[THE RECORDS Boundary: Start]
(* ===== verification/ImapOps.v ===== *)
(** * The worker's IMAP jobs ([apps/worker/lib/imap/imap-flags.ts], [imap-move.ts], [imap-delete.ts])
    and the notifications of a server ([imap-idle-sync.ts])

    Each operation talks to the server under the locks of the mailboxes concerned and then
    changes the database in one transaction.  Operations are run to their end one after the
    other, as the queue's worker runs its jobs. *)

From stdpp Require Import base list.
From Stdlib Require Import Floats.SpecFloat.
From S2P Require Import Prelude JsString JsNumber JsValue RuleMatcher MailDb Imap.

(** ** Where a message is on the server: [metaData.imap] *)

Definition imap_of (meta : option (list (jsstr * jsval))) : jsval :=
  match meta with Some fs => get_prop (VObj fs) "imap"%js | None => VUndef end.

Definition imap_uid (meta : option (list (jsstr * jsval))) : num := js_number (get_prop (imap_of meta) "uid"%js).

(** [imap?.mailboxPath as string | undefined], when it is truthy *)
Definition imap_path (meta : option (list (jsstr * jsval))) : option jsstr :=
  match get_prop (imap_of meta) "mailboxPath"%js with VStr p => or_undefined p | _ => None end.

Record UidEntry := { e_path : jsstr; e_id : jsstr; e_uid : num }.

Definition uid_entry (r : MessageRow) : option UidEntry :=
  if num_truthy (imap_uid (m_metaData r)) then
    (λ p, {| e_path := p; e_id := m_id r; e_uid := imap_uid (m_metaData r) |}) <$> imap_path (m_metaData r)
  else None.

(** The messages by mailbox, in the order of the first message of each. *)
Definition by_path (rows : list MessageRow) : jsmap jsstr (list UidEntry) :=
  group_by e_path (omap uid_entry rows).

Definition find_mailbox (mailboxId : jsstr) (s : MailDb) : option MailboxRow :=
  List.find (λ r, bool_decide (mb_id r = mailboxId)) (mailboxes s).
(* ===== verification/IngestQueues.v ===== *)
(** * The buffers of incoming mail and the queues they go to

    What a queue will receive is the stream of what its jobs hold already and what is still in
    the buffer.  Flushing moves the boundary and changes no stream; a stored message enters the
    streams once. *)

From stdpp Require Import base list.
From S2P Require Import Prelude JsString JsRegex JsNumber JsValue RuleMatcher ContactTable MailDb MailRollup.
From S2P Require Import Imap ImapOps ImapInvariant Ingest IngestSpecs.

(** ** Streams *)

(** The array, or the value, in a field of the jobs of a name. *)
Definition job_values (name field : jsstr) (j : Job) : list jsval :=
  if bool_decide (job_name j = name) then
    match get_prop (VObj (job_data j)) field with VArr l => l | _ => [] end
  else [].

Definition job_value (name field : jsstr) (j : Job) : list jsval :=
  if bool_decide (job_name j = name) then [get_prop (VObj (job_data j)) field] else [].

Definition stream (f : Job → list jsval) (g : Buffers → list jsval) (s : MailDb) : list jsval :=
  flat_map f (jobs s) ++ g (buffers (ingest s)).

Definition search_stream : MailDb → list jsval :=
  stream (job_values "addBatch"%js "messageIds"%js) (λ b, map (λ j, VStr (sj_messageId j)) (searchBuffer b)).
Definition contact_stream : MailDb → list jsval :=
  stream (job_values "dav:create-contacts-batch"%js "contactIds"%js)
    (λ b, map (λ j, VStr (sj_contactId j)) (searchBuffer b)).
Definition ics_stream : MailDb → list jsval :=
  stream (job_values "dav:calendar:itip-ingest-batch"%js "items"%js) (λ b, map ics_item (icsBuffer b)).
Definition webhook_stream : MailDb → list jsval :=
  stream (job_value "webhook:message.received"%js "rawEmail"%js) (λ b, map (λ j, VStr j.2) (webhookBuffer b)).
Definition rules_stream : MailDb → list jsval :=
  stream (job_value "rules:processor"%js "messageId"%js) (λ b, map VStr (rulesBuffer b)).

(** Nothing is left in the buffers. *)
Definition drained (s : MailDb) : Prop :=
  let b := buffers (ingest s) in
  searchBuffer b = [] ∧ icsBuffer b = [] ∧ webhookBuffer b = [] ∧ rulesBuffer b = [].

(** The streams of mail, and the one of the calendars. *)
Definition same_mail (s s' : MailDb) : Prop :=
  search_stream s' = search_stream s ∧ contact_stream s' = contact_stream s ∧
  webhook_stream s' = webhook_stream s ∧ rules_stream s' = rules_stream s.
Definition same_streams (s s' : MailDb) : Prop := same_mail s s' ∧ ics_stream s' = ics_stream s.

#[export] Instance same_mail_preorder : PreOrder same_mail.
Proof. split; unfold same_mail; [done|]. intros s1 s2 s3 (?&?&?&?) (?&?&?&?). repeat split; congruence. Qed.

#[export] Instance same_streams_preorder : PreOrder same_streams.
Proof.
  split; unfold same_streams; [done|]. intros s1 s2 s3 [H1 E1] [H2 E2]. split; [by trans s2|congruence].
Qed.

(** ** Flushing *)

Lemma each_jobs {A} (f : A → Job) l s : each (λ x, add_job (f x)) l s = (set_jobs (λ js, js ++ map f l) s, Done tt).
Proof.
  revert s. induction l as [|x l IH]; intros s; cbn [each map].
  - unfold_proc. destruct s. unfold set_jobs. simpl. by rewrite app_nil_r.
  - unfold mbind, proc_bind. change (add_job (f x) s) with (set_jobs (λ js, js ++ [f x]) s, Done tt). cbv beta iota.
    rewrite IH. unfold set_jobs. simpl. by rewrite <- app_assoc.
Qed.

(** A stream reads one value, or none, of every job of a batch. *)
Lemma flat_map_batch {A B C} (F : B → list C) (f : A → B) g js l :
  (∀ x, F (f x) = [g x]) → flat_map F (js ++ map f l) = flat_map F js ++ map g l.
Proof. intros Hf. rewrite flat_map_app. f_equal. induction l as [|x l IH]; [done|]. simpl. by rewrite Hf, IH. Qed.

Lemma flat_map_no_batch {A B C} (F : B → list C) (f : A → B) js l :
  (∀ x, F (f x) = []) → flat_map F (js ++ map f l) = flat_map F js.
Proof.
  intros Hf. rewrite flat_map_app, <- app_nil_r. f_equal. induction l as [|x l IH]; [done|]. simpl. by rewrite Hf, IH.
Qed.

(** Which jobs a stream reads. *)
Lemma job_values_hit name field q data o l :
  get_prop (VObj data) field = VArr l →
  job_values name field {| queue := q; job_name := name; job_data := data; job_opts := o |} = l.
Proof. intros E. unfold job_values. simpl in *. by rewrite bool_decide_eq_true_2, E. Qed.

Lemma job_values_miss name name' field q data o :
  name' ≠ name → job_values name field {| queue := q; job_name := name'; job_data := data; job_opts := o |} = [].
Proof. intros E. unfold job_values. simpl. by rewrite bool_decide_eq_false_2. Qed.

Lemma job_value_hit name field q data o v :
  get_prop (VObj data) field = v →
  job_value name field {| queue := q; job_name := name; job_data := data; job_opts := o |} = [v].
Proof. intros E. unfold job_value. simpl in *. by rewrite bool_decide_eq_true_2, E. Qed.

Lemma job_value_miss name name' field q data o :
  name' ≠ name → job_value name field {| queue := q; job_name := name'; job_data := data; job_opts := o |} = [].
Proof. intros E. unfold job_value. simpl. by rewrite bool_decide_eq_false_2. Qed.

Ltac read_jobs :=
  repeat first [ rewrite (job_values_hit _ _ _ _ _ _ eq_refl) | rewrite (job_value_hit _ _ _ _ _ _ eq_refl)
               | rewrite job_values_miss by discriminate | rewrite job_value_miss by discriminate
               | rewrite app_nil_r | rewrite <- app_assoc | progress cbn [app] ];
  try done.

Ltac streams :=
  unfold same_streams, same_mail, search_stream, contact_stream, ics_stream, webhook_stream, rules_stream, stream;
  cbn [jobs ingest buffers set_search set_ics set_webhook set_rules set_timer set_buffers set_ingest set_jobs
       searchBuffer icsBuffer webhookBuffer rulesBuffer];
  rewrite ?flat_map_app; cbn [flat_map].

(** The same, for a batch of jobs: which field does the stream read? *)
Ltac batch_streams :=
  unfold same_streams, same_mail, search_stream, contact_stream, ics_stream, webhook_stream, rules_stream, stream;
  cbn [jobs ingest buffers set_search set_ics set_webhook set_rules set_timer set_buffers set_ingest set_jobs
       searchBuffer icsBuffer webhookBuffer rulesBuffer];
  repeat split;
  first [ rewrite flat_map_no_batch by (intros x; read_jobs); done
        | erewrite flat_map_batch by (intros x; read_jobs) ].

Section Flush.
Context (row_json : MessageRow → jsval).

Lemma flush_search_spec s :
  ∃ s', flush_search s = (s', Done tt) ∧ same_streams s s' ∧
    let b := buffers (ingest s) in let b' := buffers (ingest s') in
    searchBuffer b' = [] ∧ icsBuffer b' = icsBuffer b ∧ webhookBuffer b' = webhookBuffer b ∧ rulesBuffer b' = rulesBuffer b.
Proof.
  unfold flush_search, batch_job. unfold_proc. destruct (searchBuffer (buffers (ingest s))) as [|j l] eqn:E.
  - exists s. by repeat split.
  - eexists. split; [reflexivity|]. split; [|done]. streams. rewrite E. by repeat split; read_jobs.
Qed.

Lemma flush_ics_spec s :
  ∃ s', flush_ics s = (s', Done tt) ∧ same_streams s s' ∧
    let b := buffers (ingest s) in let b' := buffers (ingest s') in
    icsBuffer b' = [] ∧ searchBuffer b' = searchBuffer b ∧ webhookBuffer b' = webhookBuffer b ∧ rulesBuffer b' = rulesBuffer b.
Proof.
  unfold flush_ics, batch_job. unfold_proc. destruct (icsBuffer (buffers (ingest s))) as [|j l] eqn:E.
  - exists s. by repeat split.
  - eexists. split; [reflexivity|]. split; [|done]. streams. rewrite E. by repeat split; read_jobs.
Qed.

Lemma flush_webhook_spec s :
  ∃ s', flush_webhook row_json s = (s', Done tt) ∧ same_streams s s' ∧
    let b := buffers (ingest s) in let b' := buffers (ingest s') in
    webhookBuffer b' = [] ∧ searchBuffer b' = searchBuffer b ∧ icsBuffer b' = icsBuffer b ∧ rulesBuffer b' = rulesBuffer b.
Proof.
  unfold flush_webhook, batch_job, read. unfold mbind, proc_bind.
  destruct (webhookBuffer (buffers (ingest s))) as [|j l] eqn:E.
  - exists s. by repeat split.
  - rewrite each_jobs. eexists. split; [reflexivity|]. split; [|done]. batch_streams. by rewrite E, app_nil_r.
Qed.

Lemma flush_rules_spec s :
  ∃ s', flush_rules s = (s', Done tt) ∧ same_streams s s' ∧
    let b := buffers (ingest s) in let b' := buffers (ingest s') in
    rulesBuffer b' = [] ∧ searchBuffer b' = searchBuffer b ∧ icsBuffer b' = icsBuffer b ∧ webhookBuffer b' = webhookBuffer b.
Proof.
  unfold flush_rules, batch_job, read. unfold mbind, proc_bind.
  destruct (rulesBuffer (buffers (ingest s))) as [|j l] eqn:E.
  - exists s. by repeat split.
  - rewrite each_jobs. eexists. split; [reflexivity|]. split; [|done]. batch_streams. by rewrite E, app_nil_r.
Qed.

Lemma flush_spec s :
  ∃ s', flushBatches row_json s = (s', Done tt) ∧ same_streams s s' ∧ drained s'.
Proof.
  unfold flushBatches. unfold mbind, proc_bind.
  destruct (flush_search_spec s) as (s1 & -> & S1 & A1 & A2 & A3 & A4).
  destruct (flush_ics_spec s1) as (s2 & -> & S2 & B1 & B2 & B3 & B4).
  destruct (flush_webhook_spec s2) as (s3 & -> & S3 & C1 & C2 & C3 & C4).
  destruct (flush_rules_spec s3) as (s4 & -> & S4 & D1 & D2 & D3 & D4).
  exists s4. split; [done|]. split; [etrans; [exact S1|]; etrans; [exact S2|]; by etrans|].
  unfold drained. cbv zeta. repeat split; congruence.
Qed.

(** Flushing empties the buffers and loses and repeats nothing: every queue gets what was left
    for it, after what it had, in order. *)
Theorem flushBatches_exactly_once s :
  (flushBatches row_json s).2 = Done tt ∧ same_streams s (flushBatches row_json s).1 ∧
  drained (flushBatches row_json s).1.
Proof. by destruct (flush_spec s) as (s' & -> & ? & ?). Qed.
End Flush.

(** ** Storing a message *)

Section Announce.
Context (new_id uuid : MailDb → jsstr) (upload_ok : list jsstr → jsstr → bool).
Context (attachment_ok : AttachmentRow → bool) (row_json : MessageRow → jsval).

Lemma flush_or_schedule_spec full s :
  ∃ s', flush_or_schedule row_json full s = (s', Done tt) ∧ same_streams s s'.
Proof.
  destruct full; simpl.
  - destruct (flush_spec row_json s) as (s' & ? & ? & _). by exists s'.
  - unfold scheduleFlush. unfold_proc. destruct (flushTimer _); eexists; (split; [reflexivity|]); by repeat split.
Qed.

Lemma mail_attachment o i seen a :
  steps same_mail (store_attachment new_id uuid upload_ok attachment_ok row_json o i seen a).
Proof.
  assert (∀ x, steps same_mail (flush_or_schedule row_json x)) as Hf.
  { intros x s. by destruct (flush_or_schedule_spec x s) as (s' & -> & H & _). }
  unfold store_attachment, upload. run_steps; done.
Qed.

Lemma mail_attachments o i seen l :
  steps same_mail (store_attachments new_id uuid upload_ok attachment_ok row_json o i seen l).
Proof.
  revert seen. induction l as [|a l IH]; intros seen; cbn [store_attachments]; [auto with webmail|].
  pose proof (λ seen, mail_attachment o i seen a). run_steps; auto.
Qed.

(** The streams of mail with one more message. *)
Definition announced (o : StoreOptions) (raw : jsstr) (c : option jsstr) (m : MessageRow) (s s' : MailDb) : Prop :=
  let when_live v := if bool_decide (so_mode o = live) then [v] else [] in
  search_stream s' = search_stream s ++ [VStr (m_id m)] ∧
  contact_stream s' = contact_stream s ++ [VStr (default "null"%js c)] ∧
  webhook_stream s' = webhook_stream s ++ when_live (VStr raw) ∧
  rules_stream s' = rules_stream s ++ when_live (VStr (m_id m)).

Lemma announced_from o raw c m s0 s s' : same_mail s0 s → announced o raw c m s s' → announced o raw c m s0 s'.
Proof. intros (E1 & E2 & E3 & E4) (F1 & F2 & F3 & F4). repeat split; congruence. Qed.

Lemma announce_run o raw c m s :
  ∃ s', announce row_json o raw c m s = (s', Done tt) ∧ announced o raw c m s s' ∧ ics_stream s' = ics_stream s.
Proof.
  unfold announce. unfold mbind, proc_bind, modify, read. set (s1 := set_search _ s).
  destruct (flush_or_schedule_spec (SEARCH_BATCH_SIZE <=? length (searchBuffer (buffers (ingest s1)))) s1)
    as (s2 & -> & (A1 & A2 & A3 & A4) & A5).
  assert (search_stream s1 = search_stream s ++ [VStr (m_id m)] ∧
          contact_stream s1 = contact_stream s ++ [VStr (default "null"%js c)]) as [B1 B2].
  { unfold search_stream, contact_stream, stream. simpl. by rewrite !map_app, !app_assoc. }
  unfold announced. case_bool_decide.
  - set (s3 := set_rules _ _). destruct (flush_or_schedule_spec
      ((WEBHOOK_BATCH_SIZE <=? length (webhookBuffer (buffers (ingest s3))))
       || (RULES_BATCH_SIZE <=? length (rulesBuffer (buffers (ingest s3))))) s3) as (s4 & -> & (C1 & C2 & C3 & C4) & C5).
    exists s4. split; [done|]. rewrite C1, C2, C3, C4, C5.
    assert (webhook_stream s3 = webhook_stream s2 ++ [VStr raw] ∧ rules_stream s3 = rules_stream s2 ++ [VStr (m_id m)])
      as [D1 D2].
    { unfold webhook_stream, rules_stream, stream. simpl. by rewrite !map_app, !app_assoc. }
    rewrite D1, D2, A3, A4. repeat split; [by rewrite <- B1, <- A1|by rewrite <- B2, <- A2|].
    exact A5.
  - exists s2. split; [done|]. rewrite !app_nil_r. repeat split; try congruence; done.
Qed.
End Announce.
[THE RECORDS Boundary: End]
● **REQUIREMENT**: Would you retype exactly the lines above, from the line with "(sj_messageId j)) (searchBuffer b))." to the line with "ics_item (icsBuffer b)).", with both end lines kept and nothing more?

● **FINAL ANSWER**:
  stream (job_values "addBatch"%js "messageIds"%js) (λ b, map (λ j, VStr (sj_messageId j)) (searchBuffer b)).
Definition contact_stream : MailDb → list jsval :=
  stream (job_values "dav:create-contacts-batch"%js "contactIds"%js)
    (λ b, map (λ j, VStr (sj_contactId j)) (searchBuffer b)).
Definition ics_stream : MailDb → list jsval :=
  stream (job_values "dav:calendar:itip-ingest-batch"%js "items"%js) (λ b, map ics_item (icsBuffer b)).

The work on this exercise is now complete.